- _DESCRIPTION OF THE TASK_: Please copy, exactly as they appear below, the lines from the one containing "injection E as <- ->." through the one containing "End Ordered.".

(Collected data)

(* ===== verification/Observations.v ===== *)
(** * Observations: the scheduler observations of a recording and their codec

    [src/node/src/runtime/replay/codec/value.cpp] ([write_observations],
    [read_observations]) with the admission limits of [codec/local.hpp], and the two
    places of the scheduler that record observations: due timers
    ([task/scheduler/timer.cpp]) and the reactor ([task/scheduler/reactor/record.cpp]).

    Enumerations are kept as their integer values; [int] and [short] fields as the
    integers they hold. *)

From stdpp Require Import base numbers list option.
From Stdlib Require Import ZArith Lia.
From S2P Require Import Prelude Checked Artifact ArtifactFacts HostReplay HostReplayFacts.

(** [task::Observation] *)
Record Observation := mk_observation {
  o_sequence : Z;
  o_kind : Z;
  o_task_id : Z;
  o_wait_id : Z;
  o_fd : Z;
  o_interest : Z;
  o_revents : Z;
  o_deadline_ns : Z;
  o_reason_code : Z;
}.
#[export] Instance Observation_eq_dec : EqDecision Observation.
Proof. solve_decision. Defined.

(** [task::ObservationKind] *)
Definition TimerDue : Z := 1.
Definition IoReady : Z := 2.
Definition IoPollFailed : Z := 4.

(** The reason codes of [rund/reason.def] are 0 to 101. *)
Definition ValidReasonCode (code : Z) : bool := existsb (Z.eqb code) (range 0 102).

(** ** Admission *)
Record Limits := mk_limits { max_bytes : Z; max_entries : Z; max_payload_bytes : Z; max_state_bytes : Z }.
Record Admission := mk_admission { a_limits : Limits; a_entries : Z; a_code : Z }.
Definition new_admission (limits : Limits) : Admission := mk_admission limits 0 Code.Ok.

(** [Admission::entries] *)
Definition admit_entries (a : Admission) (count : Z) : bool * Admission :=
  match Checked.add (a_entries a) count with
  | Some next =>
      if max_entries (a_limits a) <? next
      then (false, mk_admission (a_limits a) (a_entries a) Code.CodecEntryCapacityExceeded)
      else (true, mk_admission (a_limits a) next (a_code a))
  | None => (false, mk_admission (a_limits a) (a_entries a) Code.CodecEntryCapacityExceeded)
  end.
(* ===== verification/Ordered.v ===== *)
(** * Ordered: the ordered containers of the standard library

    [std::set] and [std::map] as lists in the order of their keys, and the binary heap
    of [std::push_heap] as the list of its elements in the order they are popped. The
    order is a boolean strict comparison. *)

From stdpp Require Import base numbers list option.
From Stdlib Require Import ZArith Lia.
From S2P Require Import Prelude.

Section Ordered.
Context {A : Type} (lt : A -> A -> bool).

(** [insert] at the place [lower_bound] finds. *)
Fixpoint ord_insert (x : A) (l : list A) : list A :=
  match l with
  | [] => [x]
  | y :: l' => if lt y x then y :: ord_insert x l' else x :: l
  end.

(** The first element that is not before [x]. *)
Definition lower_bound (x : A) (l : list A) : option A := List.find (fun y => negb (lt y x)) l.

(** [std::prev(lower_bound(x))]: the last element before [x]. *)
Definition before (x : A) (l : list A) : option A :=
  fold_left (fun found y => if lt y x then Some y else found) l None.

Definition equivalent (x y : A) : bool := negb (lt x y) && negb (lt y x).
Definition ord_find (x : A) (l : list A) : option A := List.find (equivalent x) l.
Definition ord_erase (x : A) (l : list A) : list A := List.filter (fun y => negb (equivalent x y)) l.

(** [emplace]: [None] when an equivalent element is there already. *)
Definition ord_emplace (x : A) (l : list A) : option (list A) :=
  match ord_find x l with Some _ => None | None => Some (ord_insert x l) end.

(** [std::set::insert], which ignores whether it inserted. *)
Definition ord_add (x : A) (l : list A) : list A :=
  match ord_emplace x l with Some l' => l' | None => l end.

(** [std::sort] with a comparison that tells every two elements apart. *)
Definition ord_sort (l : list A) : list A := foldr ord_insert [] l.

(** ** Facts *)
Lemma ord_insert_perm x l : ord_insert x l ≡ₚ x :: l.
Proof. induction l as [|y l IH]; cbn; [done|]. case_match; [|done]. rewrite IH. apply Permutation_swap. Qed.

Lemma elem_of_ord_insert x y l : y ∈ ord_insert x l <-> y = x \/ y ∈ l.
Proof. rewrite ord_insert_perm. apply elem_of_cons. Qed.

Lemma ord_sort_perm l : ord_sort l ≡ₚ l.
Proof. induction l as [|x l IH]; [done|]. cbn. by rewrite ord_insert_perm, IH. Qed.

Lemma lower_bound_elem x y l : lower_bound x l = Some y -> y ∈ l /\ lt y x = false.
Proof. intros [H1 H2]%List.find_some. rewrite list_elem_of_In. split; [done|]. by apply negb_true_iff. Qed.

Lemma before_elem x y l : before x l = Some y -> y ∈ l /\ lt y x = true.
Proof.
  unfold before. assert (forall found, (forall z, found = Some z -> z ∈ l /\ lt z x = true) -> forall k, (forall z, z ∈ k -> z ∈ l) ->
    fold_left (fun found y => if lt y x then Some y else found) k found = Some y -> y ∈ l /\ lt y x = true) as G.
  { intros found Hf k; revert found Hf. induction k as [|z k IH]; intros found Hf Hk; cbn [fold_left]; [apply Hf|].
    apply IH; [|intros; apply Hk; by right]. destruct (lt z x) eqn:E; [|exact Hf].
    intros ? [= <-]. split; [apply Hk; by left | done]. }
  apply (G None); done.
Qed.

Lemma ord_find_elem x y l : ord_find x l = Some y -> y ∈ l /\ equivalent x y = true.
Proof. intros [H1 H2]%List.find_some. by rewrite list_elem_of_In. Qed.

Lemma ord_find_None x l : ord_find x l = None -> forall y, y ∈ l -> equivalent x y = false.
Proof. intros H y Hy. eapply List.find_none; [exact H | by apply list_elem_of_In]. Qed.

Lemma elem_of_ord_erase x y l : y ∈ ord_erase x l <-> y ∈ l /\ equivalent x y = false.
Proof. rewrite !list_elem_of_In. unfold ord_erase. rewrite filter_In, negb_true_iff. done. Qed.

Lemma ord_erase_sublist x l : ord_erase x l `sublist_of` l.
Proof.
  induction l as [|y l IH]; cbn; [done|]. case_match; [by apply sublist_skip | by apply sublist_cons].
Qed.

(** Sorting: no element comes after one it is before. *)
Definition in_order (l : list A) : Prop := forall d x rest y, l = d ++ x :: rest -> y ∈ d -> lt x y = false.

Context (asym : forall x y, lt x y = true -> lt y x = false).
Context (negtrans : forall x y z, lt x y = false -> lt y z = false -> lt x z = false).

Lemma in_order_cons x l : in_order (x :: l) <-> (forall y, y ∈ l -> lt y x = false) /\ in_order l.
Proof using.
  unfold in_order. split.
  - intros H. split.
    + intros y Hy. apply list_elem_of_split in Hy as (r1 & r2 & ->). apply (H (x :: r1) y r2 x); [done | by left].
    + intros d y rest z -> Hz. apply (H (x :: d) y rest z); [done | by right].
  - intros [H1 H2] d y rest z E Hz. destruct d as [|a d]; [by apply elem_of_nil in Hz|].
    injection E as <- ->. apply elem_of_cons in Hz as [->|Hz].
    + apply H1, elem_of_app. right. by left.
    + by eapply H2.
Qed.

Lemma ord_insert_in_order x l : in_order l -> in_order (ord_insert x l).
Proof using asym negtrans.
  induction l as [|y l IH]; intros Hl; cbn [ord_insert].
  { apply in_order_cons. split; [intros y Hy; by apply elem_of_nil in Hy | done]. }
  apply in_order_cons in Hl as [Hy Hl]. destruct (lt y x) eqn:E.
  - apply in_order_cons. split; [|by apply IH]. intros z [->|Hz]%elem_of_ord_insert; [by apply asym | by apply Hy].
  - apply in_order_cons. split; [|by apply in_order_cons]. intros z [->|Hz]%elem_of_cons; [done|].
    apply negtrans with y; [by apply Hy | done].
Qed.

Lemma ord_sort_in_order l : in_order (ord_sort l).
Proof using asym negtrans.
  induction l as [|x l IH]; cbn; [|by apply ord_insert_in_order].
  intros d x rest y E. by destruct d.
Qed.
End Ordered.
--
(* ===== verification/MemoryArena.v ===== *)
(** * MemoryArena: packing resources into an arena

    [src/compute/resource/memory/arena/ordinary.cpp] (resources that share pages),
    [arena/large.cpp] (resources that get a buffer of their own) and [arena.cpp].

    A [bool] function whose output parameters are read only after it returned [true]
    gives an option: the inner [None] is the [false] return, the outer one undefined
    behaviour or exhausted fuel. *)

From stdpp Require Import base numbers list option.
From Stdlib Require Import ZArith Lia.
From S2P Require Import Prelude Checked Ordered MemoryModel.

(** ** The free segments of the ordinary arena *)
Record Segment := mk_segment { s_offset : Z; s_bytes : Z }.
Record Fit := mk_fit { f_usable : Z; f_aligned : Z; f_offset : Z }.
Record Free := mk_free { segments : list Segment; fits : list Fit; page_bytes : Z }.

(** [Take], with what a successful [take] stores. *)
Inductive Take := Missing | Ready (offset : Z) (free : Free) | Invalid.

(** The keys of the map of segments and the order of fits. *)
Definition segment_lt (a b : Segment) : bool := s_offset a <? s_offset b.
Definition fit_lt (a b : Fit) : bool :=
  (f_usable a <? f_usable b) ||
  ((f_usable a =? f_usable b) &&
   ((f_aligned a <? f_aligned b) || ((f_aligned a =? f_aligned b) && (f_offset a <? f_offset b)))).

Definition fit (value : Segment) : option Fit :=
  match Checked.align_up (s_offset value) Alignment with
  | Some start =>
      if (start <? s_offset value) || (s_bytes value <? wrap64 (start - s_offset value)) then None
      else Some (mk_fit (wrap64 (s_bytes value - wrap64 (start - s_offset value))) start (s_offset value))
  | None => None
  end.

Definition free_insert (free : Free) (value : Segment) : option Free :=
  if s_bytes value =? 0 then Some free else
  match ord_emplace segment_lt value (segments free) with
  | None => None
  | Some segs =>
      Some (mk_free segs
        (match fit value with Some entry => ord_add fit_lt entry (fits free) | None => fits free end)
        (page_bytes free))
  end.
==
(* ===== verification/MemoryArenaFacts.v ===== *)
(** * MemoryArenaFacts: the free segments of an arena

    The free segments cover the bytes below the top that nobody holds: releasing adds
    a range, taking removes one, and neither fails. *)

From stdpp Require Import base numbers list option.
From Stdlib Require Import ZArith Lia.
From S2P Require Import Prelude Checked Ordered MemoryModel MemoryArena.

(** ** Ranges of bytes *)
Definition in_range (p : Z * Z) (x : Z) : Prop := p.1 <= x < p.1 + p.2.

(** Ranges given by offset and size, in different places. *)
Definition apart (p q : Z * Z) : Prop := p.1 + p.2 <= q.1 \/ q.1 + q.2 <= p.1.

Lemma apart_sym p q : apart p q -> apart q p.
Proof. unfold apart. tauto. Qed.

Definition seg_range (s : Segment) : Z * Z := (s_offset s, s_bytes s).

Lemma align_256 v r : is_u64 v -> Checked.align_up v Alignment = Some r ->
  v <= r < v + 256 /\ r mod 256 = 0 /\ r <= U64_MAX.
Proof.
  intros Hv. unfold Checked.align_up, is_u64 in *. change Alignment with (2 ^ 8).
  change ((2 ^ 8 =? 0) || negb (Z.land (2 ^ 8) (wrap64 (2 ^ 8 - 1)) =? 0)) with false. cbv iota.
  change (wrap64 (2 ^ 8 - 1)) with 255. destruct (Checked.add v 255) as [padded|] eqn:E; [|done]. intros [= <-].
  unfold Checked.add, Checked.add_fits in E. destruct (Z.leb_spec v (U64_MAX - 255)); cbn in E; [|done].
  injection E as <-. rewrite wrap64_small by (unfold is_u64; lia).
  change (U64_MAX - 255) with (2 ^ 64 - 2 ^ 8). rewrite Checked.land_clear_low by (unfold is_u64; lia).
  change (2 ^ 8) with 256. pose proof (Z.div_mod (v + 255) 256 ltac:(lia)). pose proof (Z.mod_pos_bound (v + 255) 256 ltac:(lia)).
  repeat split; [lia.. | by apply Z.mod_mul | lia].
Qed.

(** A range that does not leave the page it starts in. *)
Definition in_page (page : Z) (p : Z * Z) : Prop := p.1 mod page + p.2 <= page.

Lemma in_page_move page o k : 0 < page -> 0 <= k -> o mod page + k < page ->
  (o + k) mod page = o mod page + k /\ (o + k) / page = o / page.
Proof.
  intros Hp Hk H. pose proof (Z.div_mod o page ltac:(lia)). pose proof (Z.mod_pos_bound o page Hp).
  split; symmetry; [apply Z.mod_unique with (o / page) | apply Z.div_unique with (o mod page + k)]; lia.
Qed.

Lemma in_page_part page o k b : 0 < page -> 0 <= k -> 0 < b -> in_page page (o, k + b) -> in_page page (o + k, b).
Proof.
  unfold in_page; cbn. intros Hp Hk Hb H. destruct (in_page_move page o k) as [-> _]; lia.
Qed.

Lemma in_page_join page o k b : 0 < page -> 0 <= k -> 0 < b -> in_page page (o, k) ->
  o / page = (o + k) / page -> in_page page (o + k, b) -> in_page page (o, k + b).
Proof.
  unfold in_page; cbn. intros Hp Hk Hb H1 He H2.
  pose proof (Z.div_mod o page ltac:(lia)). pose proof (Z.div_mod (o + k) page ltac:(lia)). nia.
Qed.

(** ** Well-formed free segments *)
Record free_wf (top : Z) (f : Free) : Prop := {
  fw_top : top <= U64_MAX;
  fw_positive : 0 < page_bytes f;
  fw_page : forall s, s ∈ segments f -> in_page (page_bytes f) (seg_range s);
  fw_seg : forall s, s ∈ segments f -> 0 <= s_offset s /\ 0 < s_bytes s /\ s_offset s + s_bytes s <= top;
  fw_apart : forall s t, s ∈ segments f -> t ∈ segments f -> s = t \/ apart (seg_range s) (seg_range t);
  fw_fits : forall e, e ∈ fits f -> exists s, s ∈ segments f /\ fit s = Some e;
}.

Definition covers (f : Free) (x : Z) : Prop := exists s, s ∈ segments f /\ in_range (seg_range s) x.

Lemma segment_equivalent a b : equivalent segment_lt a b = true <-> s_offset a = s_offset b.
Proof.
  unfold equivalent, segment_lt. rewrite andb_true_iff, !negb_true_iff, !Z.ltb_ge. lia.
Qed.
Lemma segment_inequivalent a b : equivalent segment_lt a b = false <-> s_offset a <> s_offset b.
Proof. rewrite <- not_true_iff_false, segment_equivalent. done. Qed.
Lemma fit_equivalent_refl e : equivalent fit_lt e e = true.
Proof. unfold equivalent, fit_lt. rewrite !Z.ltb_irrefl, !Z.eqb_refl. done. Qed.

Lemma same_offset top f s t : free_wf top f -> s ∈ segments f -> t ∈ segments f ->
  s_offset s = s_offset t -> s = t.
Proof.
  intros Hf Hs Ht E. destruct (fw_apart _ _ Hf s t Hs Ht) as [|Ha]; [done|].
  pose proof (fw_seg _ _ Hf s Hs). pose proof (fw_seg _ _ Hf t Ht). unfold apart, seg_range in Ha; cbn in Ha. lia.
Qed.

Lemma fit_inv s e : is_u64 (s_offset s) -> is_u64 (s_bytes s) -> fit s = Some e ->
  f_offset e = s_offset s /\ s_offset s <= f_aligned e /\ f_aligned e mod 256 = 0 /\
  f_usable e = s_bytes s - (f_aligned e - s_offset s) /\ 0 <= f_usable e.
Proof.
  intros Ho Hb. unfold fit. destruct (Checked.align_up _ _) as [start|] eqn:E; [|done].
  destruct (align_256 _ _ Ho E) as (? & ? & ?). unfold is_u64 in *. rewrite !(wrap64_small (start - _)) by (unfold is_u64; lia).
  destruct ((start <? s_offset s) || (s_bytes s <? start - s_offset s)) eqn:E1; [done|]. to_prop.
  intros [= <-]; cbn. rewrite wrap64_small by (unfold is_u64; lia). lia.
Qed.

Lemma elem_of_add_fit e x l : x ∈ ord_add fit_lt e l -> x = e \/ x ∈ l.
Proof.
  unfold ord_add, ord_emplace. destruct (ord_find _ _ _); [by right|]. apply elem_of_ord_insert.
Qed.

- _OUTPUT FOR THIS TASK_:
    injection E as <- ->. apply elem_of_cons in Hz as [->|Hz].
    + apply H1, elem_of_app. right. by left.
    + by eapply H2.
Qed.

Lemma ord_insert_in_order x l : in_order l -> in_order (ord_insert x l).
Proof using asym negtrans.
  induction l as [|y l IH]; intros Hl; cbn [ord_insert].
  { apply in_order_cons. split; [intros y Hy; by apply elem_of_nil in Hy | done]. }
  apply in_order_cons in Hl as [Hy Hl]. destruct (lt y x) eqn:E.
  - apply in_order_cons. split; [|by apply IH]. intros z [->|Hz]%elem_of_ord_insert; [by apply asym | by apply Hy].
  - apply in_order_cons. split; [|by apply in_order_cons]. intros z [->|Hz]%elem_of_cons; [done|].
    apply negtrans with y; [by apply Hy | done].
Qed.

Lemma ord_sort_in_order l : in_order (ord_sort l).
Proof using asym negtrans.
  induction l as [|x l IH]; cbn; [|by apply ord_insert_in_order].
  intros d x rest y E. by destruct d.
Qed.
End Ordered.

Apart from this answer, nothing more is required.